ENTEGRASYONYAZARLAR

Entegrasyon: Bilinmeyenlerle Dolu Bir Denklem

Entegrasyon kelimesini son yıllarda kaç tartışma programında duyup kaç gazete başlığında okuduğunuzu hatırlıyor musunuz?

Entegrasyon bakanlığı var, kitapçılar bu konuyu en küçük atomlarına kadar parçalayıp kendi bakış açısından yola çıkarak analiz edip farklı çözümler sunan sayısız kitapla dolu.

„Doğru“ veya „tam anlamı ile“ entegre olmanın yolu kişiye göre farklılık gösterebilen komplike bir denklemin daimi bilinmeyeni haline geldi adeta ve bu sorunun doğru veya tek bir cevabı yok.

Geçenlerde büyükbabamı hastanede ziyaret ettim, ameliyat olmuştu.

Halini hatrını sorduğumda bana şu cevabı verdi: „Haklarını yiyemem, çok iyi bakıyorlar sağ olsunlar, hiç tepeden bakmıyorlar.“

Büyükbabamın halinden memnun olmasına sevinmiştim elbette, ama bununla birlikte bir burukluk hissettim, çünkü o sözlerin altında yatan psikolojiyi ve düşünceyi çok iyi biliyorum.

Burada kaçıncı jenerasyonda yaşarsa yaşasın yabancı kökenli ve anne-babası veya büyükanne-büyükbabası misafir işçi olarak gelmiş her insan kadar iyi biliyorum.

Yani hepiniz kadar, hepimiz kadar.

40 yılını hiç durmadan disiplinli bir şekilde çalışarak geçiren, bu devlete hizmet etmiş, vergisini ödemiş bir  insanın en doğal hakkı için bu denli minnet duymasını ve doktorların ona kötü davranmadığı için müteşekkir olmasını içime sindiremiyordum.

Tıpkı „Biz burada misafiriz, çok fazla şey beklememek gerekir, buna şükür“ cümlesini hiç bir zaman kabullenemediğim gibi.

Entegrasyonun kendi içimizde bile kişiye özel yüzlerce farklı anlamı ve farklı önemi var iken entegrasyon „sorununa“ nasıl evrensel ve herkesi tatmin edecek bir çözüm bulunabilir ki?

Bunu beklemek abesle iştigal etmek değil mi?

Kimine göre iyi bir eğitim alıp gelir düzeyi yüksek bir işte çalışarak entegre olmuş olursun, kimine göre Almancaya hakim olmak yeterlidir, kimine göre ise yasalara uyup vergisini ödeyen bir vatandaş olmak yeterli toplumun bir parçası olabilmek için.

Toplumun parçası olarak kabul edilip edilmemek ise bu işin biraz farklı boyutu.

İnsanların doğdukları ülkeyi hangi sebepten dolayı terk ettikleri önemsiz, hiç bir insan asimile olmak üzere farklı bir ülkeye yerleşmez.

Kendi kültürünü, dinini ve dilini yaşatma ve bir sonraki nesile aktarma isteği sağlıklı bir psikolojinin işaretidir hatta.

Bir zamanlar misafir işçi olarak gelen insanların çocukları ve torunları şu an toplumun tam ortasında.

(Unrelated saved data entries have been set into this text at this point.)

Lemma ascan_seen s0 s cur t V a p n : ascan_inv s0 s cur t V a → aget (all_free_ptn s0) p = Some n → p ∈ pts_list s →
  ascan_inv s0 s cur t (p :: V)
    (if u32 (abs32 (cur - n_offset n)) <=? t
     then if u32 (abs32 (cur - n_offset n)) <=? a_diff a then mk_ascan (Some p) (u32 (abs32 (cur - n_offset n))) (a_frame_num a) else a
     else a).
Proof.
  intros [H1 H2 H3 H4] Hn Hp. destruct (Z.leb_spec (u32 (abs32 (cur - n_offset n))) t) as [Ht|Ht];
    [destruct (Z.leb_spec (u32 (abs32 (cur - n_offset n))) (a_diff a)) as [Hd|Hd]|].
  - split; cbn; [done| |done|].
    + intros q [= <-]. split; [done|]. split; [left|]. by exists n.
    + intros q m [->|Hq]%elem_of_cons Hm Hle; (split; [by eexists|]).
      * by replace m with n by congruence.
      * destruct (H4 q m Hq Hm Hle). lia.
  - assert (is_Some (a_find a)) as Hs. { destruct (a_find a) eqn:E; [by eexists|]. destruct (H3 eq_refl). lia. }
    split; [done| |done|].
    + intros q Hq. destruct (H2 q Hq) as (? & ? & ?). split; [done|]. split; [by right|done].
    + intros q m [->|Hq]%elem_of_cons Hm Hle; [|by eauto]. split; [done|]. replace m with n by congruence. lia.
  - split; [done| |done|].
    + intros q Hq. destruct (H2 q Hq) as (? & ? & ?). split; [done|]. split; [by right|done].
    + intros q m [->|Hq]%elem_of_cons Hm Hle; [|by eauto]. replace m with n in Hle by congruence. lia.
Qed.

Definition ascan_post (s0 : psinstance) (cur t : Z) (V nodes : list Z) (a : ascan) (s' : psinstance) : Prop :=
  ∃ V', ascan_inv s0 s' cur t V' a ∧ (a_find a = None → ∀ p, p ∈ V ∨ p ∈ nodes → p ∈ V').

(** One more node, seen or gone. *)
Lemma ascan_post_cons s0 cur t V p nodes a s : ascan_post s0 cur t (p :: V) nodes a s → ascan_post s0 cur t V (p :: nodes) a s.
Proof.
  intros (V' & H1 & H2). exists V'. split; [done|]. intros E q Hq. apply H2; [done|]. rewrite !elem_of_cons in *. tauto.
Qed.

Artık   sadece misafir değil, toplumun bir parçası haline geldik, toplumu oluşturuyoruz, toplum bizleriz.

Okuduğumuz okullar, konuştuğumuz dil ve çalıştığımız meslekler, çocuklarımıza sunmak istediğimiz standartlar, bunlar yabancı kökeni olmayan Avusturyalılar ile aynı olsa dahi biz bir çok alanda hedeflerimize ulaşmak için daha fazla çaba sarf ediyoruz. Belki bu fark gözle görülür değil ama kesinlikle hissediliyor. Hepimiz bu duyguya aşinayız. Kendimizi kanıtlamak adına sanki daima olması gerektiğinden fazla çaba sarf ediyoruz. Bu zorluklar jenerasyondan jenerasyona azalmadı tam aksine artarak çığ gibi büyüdü. Yirmi yıl önce kimse entegrasyon ile ilgili kitap yazıp tartışma programı hazırlamıyordu.

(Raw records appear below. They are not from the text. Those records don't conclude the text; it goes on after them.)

Lemma srv_run_ok op l : srv_ok l → srv_valid op l → wp False (srv_run op) (fun _ => srv_ok) (fun _ _ => False) l.
Proof.
  intros Hl Hv. destruct op; cbn [srv_run srv_valid] in *; try apply srv_forget_wp.
  - destruct Hv. eapply wp_mono; [by apply ins_alloc_wp| |done]. by intros r l' [? _].
  - destruct Hv. by apply static_ins_binder_wp.
  - apply on_instance_ok; [done|]. intros s _ Hs. apply modify_safe; [done|]. by destruct b.
  - apply on_instance_ok; [done|]. intros s _ Hs. by apply modify_ret_safe.
  - apply on_instance_ok; [done|]. intros s _ Hs. by apply checkin_pts_safe.
  - apply on_instance_ok; [done|]. intros s Hi Hs. eapply wp_mono; [by apply checkout_pts_wp; [|apply Hv]| |done]. by intros r s' [? _].
  - apply on_instance_ok; [done|]. intros s _ Hs. eapply wp_mono; [by apply peek_pts_wp| |done]. intros r s'. by apply peeked_ok.
  - eapply wp_mono; [by apply check_rec_wp| |done]. by intros r l' ->.
  - apply on_instance_ok; [done|]. intros s _ Hs. unfold safe. by repeat wp_step.
  - apply on_instance_ok; [done|]. intros s _ Hs. unfold safe. by repeat wp_step.
  - apply on_instance_ok; [done|]. intros s _ Hs. by apply modify_ret_safe.
  - by apply ins_reset_wp.
  - by apply ins_release_wp.
  - apply on_server_ok; [done|]. intros s Hs _. unfold safe. by repeat wp_step.
  - apply on_server_ok; [done|]. intros s Hs _. by apply checkin_apts_safe.
  - apply on_server_ok; [done|]. intros s Hs _. eapply wp_mono; [by apply checkout_apts_wp| |done]. by intros r s' [? _].
  - apply on_server_ok; [done|]. intros s Hs _. by apply modify_ret_safe.
Qed.

Lemma srv_reachable_ok l : srv_reachable l → srv_ok l.
Proof.
  induction 1 as [l H|l op l' Hr IH Hv H].
  - vm_compute in H. injection H as <-. split; [done|]. by repeat constructor.
  - pose proof (srv_run_ok op l IH Hv) as Hw. unfold wp in Hw. by rewrite H in Hw.
Qed.

(** An operation on the instance of a slot. *)
Lemma on_instance_run {A} l i (fail : A) (m : I A) s a s' : aget l i = Some (Some s) → zlen l = MAX_INSTANCE_NUM → m s = Ok a s' →
  on_instance i fail m l = Ok a (<[Z.to_nat i := Some s']> l).
Proof.
  intros Hi Hl Hm. pose proof (aget_inv _ _ _ Hi) as [Hr _]. rewrite Hl in Hr. unfold on_instance.
  rewrite (proj2 (Z.ltb_ge i 0)), (proj2 (Z.leb_gt MAX_INSTANCE_NUM i)) by lia. cbn [orb].
  unfold mbind, V_bind, M_bind, get. cbn. rewrite Hi. cbn. unfold zoom. by rewrite Hm.
Qed.

(** ** What the server promises *)

(** C4: Whatever sequence of operations that keeps to the rules of
    [srv_valid] follows the initialisation, the next one runs: no node is used
    that the instance does not have, no list is walked astray, nothing is
    divided by 0.  In every instance each node of the array is in exactly one
    of the two lists, [mListSize] is the length of [pts_list] and at most
    [mMaxCount]. *)
Theorem pts_reachable_safe l : srv_reachable l →
  (∀ op, srv_valid op l → ∃ l', srv_run op l = Ok tt l' ∧ srv_reachable l') ∧ zlen l = MAX_INSTANCE_NUM ∧
  ∀ i s, aget l i = Some (Some s) →
    pts_list s ++ pts_free_list s ≡ₚ seqZ 0 (zlen (all_free_ptn s)) ∧ NoDup (pts_list s) ∧
    mListSize s = zlen (pts_list s) ∧ mListSize s ≤ mMaxCount s.
Proof.
  intros Hr. pose proof (srv_reachable_ok _ Hr) as Hl. split; [|split; [apply Hl|]].
  - intros op Hv. pose proof (srv_run_ok op l Hl Hv) as Hw. unfold wp in Hw. destruct (srv_run op l) as [[] l'|?|] eqn:E; [|done|done].
    exists l'. split; [done|]. by eapply reach_op.
  - intros i s Hi. pose proof (srv_slot _ _ _ Hl Hi) as Hs. split; [apply Hs|]. split; [by apply list_nodup|]. split; [apply Hs|].
    by apply size_bound.
Qed.

(** C37: Checking in a frame of an instance that has nodes: the new node has
    the offset given, or the end of the last piece, and the time stamps; the
    list keeps its other nodes in their order, all of them when it was not
    full; in C2 mode a list in the order of the time stamps stays so. *)
Theorem checkin_pts_spec l id s ci b : srv_reachable l → aget l id = Some (Some s) → all_free_ptn s ≠ [] → ci_pts ci ≠ 0 →
  ∃ s' p l1 l2, ptsserver_checkin_pts_size id ci b l = Ok 0 (<[Z.to_nat id := Some s']> l) ∧
    pts_list s' = l1 ++ p :: l2 ∧ l1 ++ l2 `sublist_of` pts_list s ∧ (mListSize s < mMaxCount s → l1 ++ l2 = pts_list s) ∧
    (∃ n, aget (all_free_ptn s') p = Some n ∧ n_pts_90k n = ci_pts ci ∧ n_pts_64 n = ci_pts_64 ci ∧
       n_offset n = if b then ci_size ci else u32 (mLastCheckinPieceOffset s + mLastCheckinPieceSize s)) ∧
    (∀ q, q ∈ l1 ++ l2 → aget (all_free_ptn s') q = aget (all_free_ptn s) q) ∧
    (setC2Mode s = true → in_order s → in_order s').
Proof.
  intros Hr Hi Hne Hc. pose proof (srv_reachable_ok _ Hr) as Hl. pose proof (srv_slot _ _ _ Hl Hi) as Hs.
  pose proof (checkin_pts_wp ci b s Hs) as Hw. unfold wp in Hw. destruct (checkin_pts ci b s) as [r s'|?|] eqn:E; [|done|done].
  destruct Hw as [Hs' Hp]. rewrite (proj2 (Z.eqb_neq _ _) Hc) in Hp. destruct Hp as [[-> [p Hf]]|[_ ?]]; [|done].
  pose proof Hf as [(k & Hk1 & Hk2 & Hk3 & l1 & l2 & -> & El & _) Hptr En _]. exists s', p, l1, l2.
  split; [eapply on_instance_run; [done|apply Hl|done]|]. split; [done|]. split; [done|]. split; [done|]. rewrite En. split.
  { exists (frame_node s ci b). by rewrite aget_insert. }
  split; [|intros H1 H2; exact (framed_in_order s s' ci b p Hs H1 Hf H2)].
  intros q Hq. apply aget_insert_ne; [apply Hptr|by intros ->].
Qed.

Aladin El-Mafaalani kitabında bu durumu „Entegrasyon Çelişkisi“ olarak özetliyor.

Birlikte yaşadığımız, çalıştığımız ve göz hizasında var olduğumuz alanlar arttıkça sorunlar kaybolmuyor veya azalmıyor sadece farklı boyut ve biçimlerde çıkıyorlar karşımıza.

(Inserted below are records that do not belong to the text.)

(** One part: nothing to do when it has fewer than two elements, otherwise by
    the recursion. *)
Lemma part_wp n a b stk l (R : unit → list A → Prop) : (a < b → ∀ n', (n' ≤ n)%nat → sort_part n' a b) →
  part_compare a b l → 0 ≤ a → b < zlen l → Z.max 0 (b - a) ≤ Z.of_nat n → (a < b → zlen stk + Z.log2 (b - a + 1) ≤ STKSIZ) →
  (∀ n' l', Z.of_nat n - Z.max 0 (b - a) ≤ Z.of_nat n' ≤ Z.of_nat n → part_sorted a b l l' → wp False (pop n' stk) R (fun _ _ => False) l') →
  wp False (if a <? b then sort_loop comp n a b stk else pop n stk) R (fun _ _ => False) l.
Proof.
  intros IH Hc Ha Hb Hn Hstk HR. apply wp_if; intros Hab; bprop.
  - apply (IH Hab n); [done|done|lia|done|lia|by apply Hstk|]. intros n' l' Hn' Hp. apply HR; [lia|done].
  - apply HR; [lia|]. apply part_sorted_small. lia.
Qed.

(** Two parts: the first may be pushed, the second is sorted at once. *)
Lemma two_parts_wp n a b a' b' stk l (R : unit → list A → Prop) : (∀ n' x y, (n' ≤ n)%nat → sort_part n' x y) →
  part_compare a b l → part_compare a' b' l → b < a' ∨ b' < a → 0 ≤ a → b < zlen l → 0 ≤ a' → b' < zlen l → Z.max 0 (b - a) + Z.max 0 (b' - a') ≤ Z.of_nat n →
  zlen stk < STKSIZ → (a < b → zlen stk + Z.log2 (b - a + 1) ≤ STKSIZ) → (a' < b' → zlen stk + 1 + Z.log2 (b' - a' + 1) ≤ STKSIZ) →
  (∀ n' l1 l2, Z.of_nat n - (Z.max 0 (b - a) + Z.max 0 (b' - a')) ≤ Z.of_nat n' ≤ Z.of_nat n →
     part_sorted a' b' l l1 → part_sorted a b l1 l2 → wp False (pop n' stk) R (fun _ _ => False) l2) →
  wp False (stk ← (if a <? b then push a b stk else mret stk); if a' <? b' then sort_loop comp n a' b' stk else pop n stk) R (fun _ _ => False) l.
Proof.
  intros IH Hc Hc' Hd Ha Hb Ha' Hb' Hn Hroom Hl Hl' HR. wp_step.
  apply (wp_mono _ (fun stk' l' => l' = l ∧ stk' = if a <? b then (a, b) :: stk else stk) _ (fun _ _ => False)); [| |done].
  { destruct (a <? b); [by apply push_wp|by wp_step]. }
  intros stk' l' (-> & ->). apply part_wp; [by auto|done|done|done|lia| |].
  - intros Hlt. specialize (Hl' Hlt). destruct (a <? b); rewrite ?zlen_cons; lia.
  - intros n' l1 Hn' Hp. destruct (part_sorted_compare _ _ _ _ _ _ Hc Hp) as [Hc1 Hz1]; [lia|].
    pose proof (part_wp n' a b stk l1 R) as Hpart. destruct (a <? b) eqn:Hab; cbn [pop].
    + apply Hpart; [intros _ x Hx; apply IH; lia|done|done|by rewrite Hz1|lia|done|]. intros n2 l2 Hn2 Hp2. apply (HR n2 l1); [lia|done|done].
    + bprop. apply (HR n' l1); [lia|done|]. apply part_sorted_small. lia.
Qed.

Lemma sort_part_ok n : ∀ lo hi, sort_part n lo hi.
Proof.
  induction n as [n IHn] using lt_wf_ind. intros lo hi stk l R Hc Hlo Hhi Hn Hstk HR. destruct n as [|n]; [lia|]. cbn [sort_loop].
  change (match ?s with [] => mret tt | (a, b) :: t => sort_loop comp n a b t end) with (pop n s).
  assert (∀ n' a b, (n' ≤ n)%nat → sort_part n' a b) as IH by (intros n' a b Hn'; apply IHn; lia).
  wp_step; bprop.
  - wp_step. eapply wp_mono; [apply shortsort_wp; [done|lia|done]| |done]. intros [] l' Hp. apply HR; [lia|done].
  - assert (3 ≤ Z.log2 (hi - lo + 1)) as H3. { change 3 with (Z.log2 8). apply Z.log2_le_mono. unfold CUTOFF in *. lia. }
    unfold CUTOFF in *. wp_step. eapply wp_mono; [apply partition_wp; [done|lia|done|lia]| |done]. intros [h g] l1 Hpost.
    pose proof Hpost as (Sh & H1 & H2 & H4 & _). cbn in H1, H2, H4.
    assert (part_compare lo hi l1 ∧ hi < zlen l1) as [Hc1 Hhi1] by (split; [by eapply shuffled_compare_same|by rewrite (shuffled_len _ _ _ _ Sh)]).
    assert (part_compare lo h l1 ∧ part_compare g hi l1) as [Hch Hcg] by (split; apply (part_compare_narrow _ _ _ _ _ Hc1); lia).
    assert (zlen stk < STKSIZ) as Hroom by lia.
    assert (∀ k, 0 < k ≤ hi - lo → zlen stk + Z.log2 (k + 1) ≤ STKSIZ) as Hbig.
    { intros k Hk. assert (Z.log2 (k + 1) ≤ Z.log2 (hi - lo + 1)) by (apply Z.log2_le_mono; lia). lia. }
    assert (∀ k, 0 < k → 2 * (k + 1) ≤ hi - lo + 1 → zlen stk + 1 + Z.log2 (k + 1) ≤ STKSIZ) as Hsmall.
    { intros k Hk Hk2. pose proof (log2_half (k + 1) (hi - lo + 1)). lia. }
    wp_step; bprop.
    + apply two_parts_wp; [done|done|done|lia|lia|lia|lia|lia|lia|done|intros; apply Hbig; lia|intros; apply Hsmall; lia|].
      intros n' l2 l3 Hn' Hp2 Hp3. apply HR; [lia|]. by eapply (parts_sorted' lo hi l (h, g) l1 l2 l3).
    + apply two_parts_wp; [done|done|done|lia|lia|lia|lia|lia|lia|done|intros; apply Hbig; lia|intros; apply Hsmall; lia|].
      intros n' l2 l3 Hn' Hp2 Hp3. apply HR; [lia|]. by eapply (parts_sorted lo hi l (h, g) l1 l2 l3).
Qed.

Lemma qsort_wp base num l : part_compare base (base + num - 1) l → 0 ≤ base → base + num ≤ zlen l → num < 2 ^ 63 →
  wp False (qsort comp base num) (fun _ l' => part_sorted base (base + num - 1) l l') (fun _ _ => False) l.
Proof.
  intros Hc Hb Hl Hn. unfold qsort. wp_step; bprop.
  - wp_step. apply part_sorted_small. lia.
  - replace (base + num - 1) with (base + (num - 1)) in * by lia. apply sort_part_ok; [done|lia|lia|lia| |].
    + change (zlen []) with 0. assert (Z.log2 (base + (num - 1) - base + 1) < 63) by (apply Z.log2_lt_pow2; lia). unfold STKSIZ. lia.
    + intros n' l' _ Hp. cbn [pop]. by wp_step.
Qed.
End Sorting.

(** ** The claim *)

(** Numbers compared by a subtraction that does not overflow. *)
Definition compare_small (a b : Z) : option Z := if bool_decide (0 ≤ a < 2 ^ 30 ∧ 0 ≤ b < 2 ^ 30) then Some (a - b) else None.

(** C18: [qsort] ends (with a stack of 62 entries, for up to 2^63 - 1 elements),
    compares only elements of the part it is given, and leaves a permutation
    of the array in which that part is in order of the keys and everything
    outside it is where it was.  The comparison function has to agree with an
    order of keys on the elements of that part only: on any other element it
    may be undefined, and a [qsort] that compared one would be undefined. *)
Theorem qsort_spec {A} (comp : A → A → option Z) (key : A → Z) base num l :
  all_compare comp key (take (Z.to_nat num) (drop (Z.to_nat base) l)) → 0 ≤ base → base + num ≤ zlen l → num < 2 ^ 63 →
  ∃ l', qsort comp base num l = Ok tt l' ∧ l' ≡ₚ l ∧ (∀ i, i < base ∨ base + num ≤ i → aget l' i = aget l i) ∧
    ∀ i j a b, base ≤ i ≤ j → j < base + num → aget l' i = Some a → aget l' j = Some b → key a ≤ key b.
Proof.
  intros Hc Hb Hl Hn. assert (part_compare comp key base (base + num - 1) l) as Hp.
  { apply part_compare_all; [done|]. by replace (base + num - 1 + 1 - base) with num by lia. }
  pose proof (qsort_wp comp key base num l Hp Hb Hl Hn) as H. unfold wp in H.
  destruct (qsort comp base num l) as [[] l'| |]; try done. destruct H as [[Hpm Ho _ _] Hs]. exists l'. split; [done|]. split; [done|].
  split; [intros i Hi; apply Ho; lia|]. intros i j a b Hi Hj Ha Hb'. specialize (Hs i j Hi ltac:(lia)). unfold kat in Hs. by rewrite Ha, Hb' in Hs.
Qed.

(** Twelve elements, with duplicates: more than [CUTOFF], so that there is a
    partition.  The two around them cannot be compared with anything. *)
Definition sort_example : list Z := [-1; 5; 3; 9; 1; 7; 3; 8; 2; 6; 4; 0; 3; 2 ^ 40].

Lemma qsort_spec_witness :
  compare_small (-1) 5 = None ∧ compare_small 5 (2 ^ 40) = None ∧
  qsort compare_small 1 12 sort_example = Ok tt [-1; 0; 1; 2; 3; 3; 3; 4; 5; 6; 7; 8; 9; 2 ^ 40] ∧
  ∃ l', qsort compare_small 1 12 sort_example = Ok tt l' ∧ l' ≡ₚ sort_example ∧
    (∀ i, i < 1 ∨ 1 + 12 ≤ i → aget l' i = aget sort_example i) ∧
    ∀ i j a b, 1 ≤ i ≤ j → j < 1 + 12 → aget l' i = Some a → aget l' j = Some b → a ≤ b.
Proof.
  split; [reflexivity|]. split; [reflexivity|]. split; [reflexivity|].
  apply (qsort_spec compare_small (fun x => x) 1 12 sort_example); [|lia|vm_compute; congruence|lia].
  assert (Forall (fun x => 0 ≤ x < 2 ^ 30) (take (Z.to_nat 12) (drop (Z.to_nat 1) sort_example))) as HF by (cbn; repeat constructor; lia).
  intros a b Ha Hb. rewrite Forall_forall in HF. exists (a - b).
  assert (compare_small a b = Some (a - b)) as -> by (unfold compare_small; rewrite bool_decide_eq_true_2; [done|split; by apply HF]).
  split; [done|]. lia.
Defined.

Bence bununla ilgili en somut örnek başörtülü veya yabancı isimli bir kadının iş hayatında ırkçılığa maruz kalması.

Araştırmalara göre artan eğitim seviyesi ile birlikte başörtülü ve/veya yabancı kökenli kadınların iş başvurularına red cevabı da artmakta.

Entegrasyon, eğitim ve Almanca ile varabileceğimiz bir hedef olsa, bu sorunla karşı karşıya kalmazdık.

Bugünün toplumuna, olağan mekanizmalarına ve sorunlarına uyum sağlayamayan anlamını çoktan yitirmiş bir kelime haline gelmiş olan entegrasyon.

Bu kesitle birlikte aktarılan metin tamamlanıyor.